Easy answers are notably absent; the film is profoundly allergic to them. Its significant power, particularly in its deliberate refusal to flesh out the specifics of the activists’ grievances or the oppressors’ particular brand of villainy, lies in this allegorical reach. While some might find this frustratingly vague, I’d argue it transforms the narrative from a singular, localized story into a broader, more unsettling, and ultimately more resonant meditation on the perennially messy, often tragic business of trying to violently birth a utopia from the unyielding clay of dystopia. History, after all, is littered with such noble, bloody, and inevitably complicated failures.
Full Credits
Director: Félix Dufour-Laperrière
Writer: Félix Dufour-Laperrière
Cast: Karelle Tremblay, Barbara Ulrich, Zeneb Blanchet, Mattis Savard-Verhoeven, Irène Dufour
Producers: Pierre Baussaron, Félix Dufour-Laperrière, Nicolas Dufour-Laperrière, Emmanuel-Alain Raynal
Composer: Jean L’Appeau
The Review
Death Does Not Exist
An exquisitely animated, philosophically dense dive into the messy heart of activism, guilt, and societal collapse, "Death Does Not Exist" is less a story savoured than a haunting atmosphere inhaled. It offers no comforting resolutions, only beautifully rendered, uncomfortable questions that linger like its spectral figures. A challenging, often unsettling, yet undeniably potent piece of cinema for those willing to wrestle with its ambiguities. It’s a stark, necessary meditation for our fractured times.
PROS
- Boasts a stunning and distinctive hand-drawn animation style, rich with symbolic imagery and a powerful use of colour.

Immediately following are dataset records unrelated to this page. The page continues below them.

(* ===== verification/Mutex.v ===== *)
(** Mutexes with priority inheritance, src/ipc.c. *)

From Stdlib Require Import ZArith Lia.
From stdpp Require Import base numbers option gmap.
From stdpp Require Import list sorting.
From S2P Require Import Prelude.
From S2P Require Import Kservice.
From S2P Require Import KernelDefs.
From S2P Require Import Scheduler.
From S2P Require Import Object.
From S2P Require Import Timer.
From S2P Require Import Thread.
From S2P Require Import Clock.
From S2P Require Import Ipc.
Local Open Scope Z_scope.
Local Open Scope rt_scope.

(** * Operations *)

Definition get_mutex (a : Z) : K rt_mutex := λ s,
  match ip_mtx (k_ipc s) !! a with Some x => Some (x, s) | None => None end.
Definition put_mutex (a : Z) (m : rt_mutex) : K unit :=
  modify (upd_ipc (λ i, set_mtx (<[a := m]> (ip_mtx i)) i)).

Definition rt_mutex_init (a : Z) (name : list Z) (flag : Z) : K Z :=
  assert (nz a) ;;
  rt_object_init (Obj a) RT_Object_Class_Mutex name ;;
  rt_ipc_object_init (HSuspend a) ;;
  put_mutex a (mk_mutex 1 0xFF 0 None) ;;
  mod_object (Obj a) (with_flag (u8 flag)) ;;
  ret RT_EOK.

Definition rt_mutex_detach (a : Z) : K Z :=
  assert_type (Obj a) RT_Object_Class_Mutex ;;
  b ← rt_object_is_systemobject (Obj a); assert b ;;
  rt_ipc_list_resume_all (HSuspend a) ;;
  rt_object_detach (Obj a) ;;
  ret RT_EOK.

(** From the label [__again]: [t] takes the mutex or blocks on it. *)
Definition mutex_again (a t time : Z) : K (outcome Z Z) :=
  m ← get_mutex a;
  th ← get_thread t;
  if 0 <? mtx_value m then
    put_mutex a (mk_mutex (u16 (mtx_value m - 1)) (u8 (th_current_priority th))
                   (u8 (mtx_hold m + 1)) (Some t)) ;;
    ret (Returned RT_EOK)
  else if time =? 0 then
    mod_thread t (with_error (- RT_ETIMEOUT)) ;;
    ret (Returned (- RT_ETIMEOUT))
  else
    owner ← from_opt (mtx_owner m);
    oth ← get_thread owner;
    (if th_current_priority th <? th_current_priority oth
     then rt_thread_control owner RT_THREAD_CTRL_CHANGE_PRIORITY (th_current_priority th) ;; ret tt
     else ret tt) ;;
    x ← get_object (Obj a);
    ipc_wait (HSuspend a) t (o_flag x) time ;;
    rt_schedule ;;
    ret (Blocked t).

(** A blocked caller continues with [rt_mutex_take_resume]. *)
Definition rt_mutex_take (a time : Z) : K (outcome Z Z) :=
  RT_DEBUG_IN_THREAD_CONTEXT ;;
  assert_type (Obj a) RT_Object_Class_Mutex ;;
  t ← self;
  mod_thread t (with_error RT_EOK) ;;
  m ← get_mutex a;
  if decide (mtx_owner m = Some t) then
    put_mutex a (mk_mutex (mtx_value m) (mtx_original_priority m) (u8 (mtx_hold m + 1)) (mtx_owner m)) ;;
    ret (Returned RT_EOK)
  else mutex_again a t time.

(** The rest of [rt_mutex_take] after [rt_schedule]. *)
Definition rt_mutex_take_resume (a t time : Z) : K (outcome Z Z) :=
  th ← get_thread t;
  if negb (th_error th =? RT_EOK) then
    if th_error th =? - RT_EINTR then mutex_again a t time
    else ret (Returned (th_error th))
  else ret (Returned RT_EOK).

Definition rt_mutex_release (a : Z) : K Z :=
  assert_type (Obj a) RT_Object_Class_Mutex ;;
  RT_DEBUG_IN_THREAD_CONTEXT ;;
  t ← self;
  m ← get_mutex a;
  if decide (mtx_owner m ≠ Some t) then
    mod_thread t (with_error (- RT_ERROR)) ;;
    ret (- RT_ERROR)
  else
    let hold := u8 (mtx_hold m - 1) in
    put_mutex a (mk_mutex (mtx_value m) (mtx_original_priority m) hold (mtx_owner m)) ;;
    if hold =? 0 then
      th ← get_thread t;
      (if negb (mtx_original_priority m =? th_current_priority th)
       then rt_thread_control t RT_THREAD_CTRL_CHANGE_PRIORITY (mtx_original_priority m) ;; ret tt
       else ret tt) ;;
      l ← gets (λ s, tlist (k_tl s) (HSuspend a));
      match l with
      | u :: _ =>
          uh ← get_thread u;
          put_mutex a (mk_mutex (mtx_value m) (u8 (th_current_priority uh)) (u8 (hold + 1)) (Some u)) ;;
          rt_ipc_list_resume (HSuspend a) ;;
          rt_schedule ;;
          ret RT_EOK
      | [] =>
          put_mutex a (mk_mutex (u16 (mtx_value m + 1)) 0xff hold None) ;;
          ret RT_EOK
      end
    else ret RT_EOK.

Definition rt_mutex_control (a cmd arg : Z) : K Z :=
  assert_type (Obj a) RT_Object_Class_Mutex ;;
  ret (- RT_ERROR).

(** * Invariant *)

Definition mutex_free (m : rt_mutex) : Prop := m = mk_mutex 1 0xFF 0 None.

(** A mutex is free, with nobody waiting, or owned by one live thread that holds it
    between 1 and 255 times and does not wait for it. *)
Definition mutex_ok (a : Z) (s : kst) (m : rt_mutex) (x : rt_object) : Prop :=
  ipc_obj RT_Object_Class_Mutex a s x ∧ ip_mtx (k_ipc s) !! a = Some m ∧
  (mutex_free m ∧ tlist (k_tl s) (HSuspend a) = [] ∨
   ∃ o oth, mtx_owner m = Some o ∧ mtx_value m = 0 ∧ 1 ≤ mtx_hold m < 256 ∧
     0 ≤ mtx_original_priority m < 32 ∧ k_thr s !! o = Some oth ∧
     stat_of oth ≠ RT_THREAD_CLOSE ∧ o ∉ tlist (k_tl s) (HSuspend a)).

(** * Priority inheritance *)

(** A conditional priority change, as the mutex routines make it. *)
Definition adjust_st (b : bool) (o : Z) (oth : rt_thread) (p : Z) (s : kst) : kst :=
  if b then upd_sched (prio_st o oth p) s else s.

(** The owner's control block when a thread of priority [p] starts to wait. *)
Definition boost_st (o : Z) (oth : rt_thread) (p : Z) (s : kst) : kst :=
  adjust_st (p <? th_current_priority oth) o oth p s.

Lemma get_mutex_run s a m : ip_mtx (k_ipc s) !! a = Some m → get_mutex a s = Some (m, s).
Proof. intros H. unfold get_mutex. by rewrite H. Qed.

Lemma thread_control_run s o oth p :
  kinv s → k_thr s !! o = Some oth → stat_of oth ≠ RT_THREAD_CLOSE → 0 ≤ p < 32 →
  rt_thread_control o RT_THREAD_CTRL_CHANGE_PRIORITY p s = Some (RT_EOK, upd_sched (prio_st o oth p) s).
Proof.
  intros HI Ho Hs Hp. unfold rt_thread_control, bind.
  rewrite (assert_thread_run s o _ _ (kinv_objs s o oth HI Ho Hs)) by done.
  cbn -[change_priority]. rewrite (wrap_small 8 p) by lia.
  by rewrite (change_priority_run s o oth) by (done || apply HI).
Qed.

Lemma prio_st_fields o oth p c :
  sc_cur (prio_st o oth p c) = sc_cur c ∧ sc_lock_nest (prio_st o oth p c) = sc_lock_nest c ∧
  sc_irq_nest (prio_st o oth p c) = sc_irq_nest c.
Proof. unfold prio_st. by case_decide. Qed.

Lemma prio_st_tlist o oth p c h :
  swf ∅ c → sc_thr c !! o = Some oth → is_wait h →
  tlist (sc_tl (prio_st o oth p c)) h = tlist (sc_tl c) h.
Proof.
  intros Hw Ho Hh. unfold prio_st. case_decide as Hr; [|done]. cbn.
  rewrite tlist_insert, decide_False by (intros <-; done). rewrite tlist_remove.
  apply filter_ne_notin. by eapply active_unwaiting; [| |left|].
Qed.

Lemma adjust_run b s o oth p :
  kinv s → k_thr s !! o = Some oth → stat_of oth ≠ RT_THREAD_CLOSE → 0 ≤ p < 32 →
  (if b : bool then rt_thread_control o RT_THREAD_CTRL_CHANGE_PRIORITY p ;; ret tt else ret tt) s
  = Some (tt, adjust_st b o oth p s) ∧ kinv (adjust_st b o oth p s).
Proof.
  intros HI Ho Hs Hp. destruct b; [|done]. split; [|by apply kinv_prio].
  unfold bind. by rewrite (thread_control_run s o oth).
Qed.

- Delves into profound, complex themes concerning activism, guilt, societal collapse, and the ambiguous nature of violence.
- Creates a haunting, dreamlike, and potent experience, masterfully weaving sound and visuals to immerse the viewer.
- Presents an original and challenging cinematic vision that eschews easy answers for thought-provoking inquiry.
- Features exceptional sound design and a restrained yet unsettling score that perfectly complements its eerie, reflective mood.
CONS
- The storyline can be deliberately vague and open to interpretation, potentially leaving viewers desiring more concrete resolutions or character motivations.
- Its non-linear, dreamlike progression and contemplative pacing might not appeal to all, potentially feeling slow or repetitive to some.
- The sheer number of heavy ideas and symbolic layers, while rich, could feel overwhelming or overly ponderous for some viewers.
- The stylized approach and allegorical nature might create a certain emotional distance for those seeking more direct character engagement.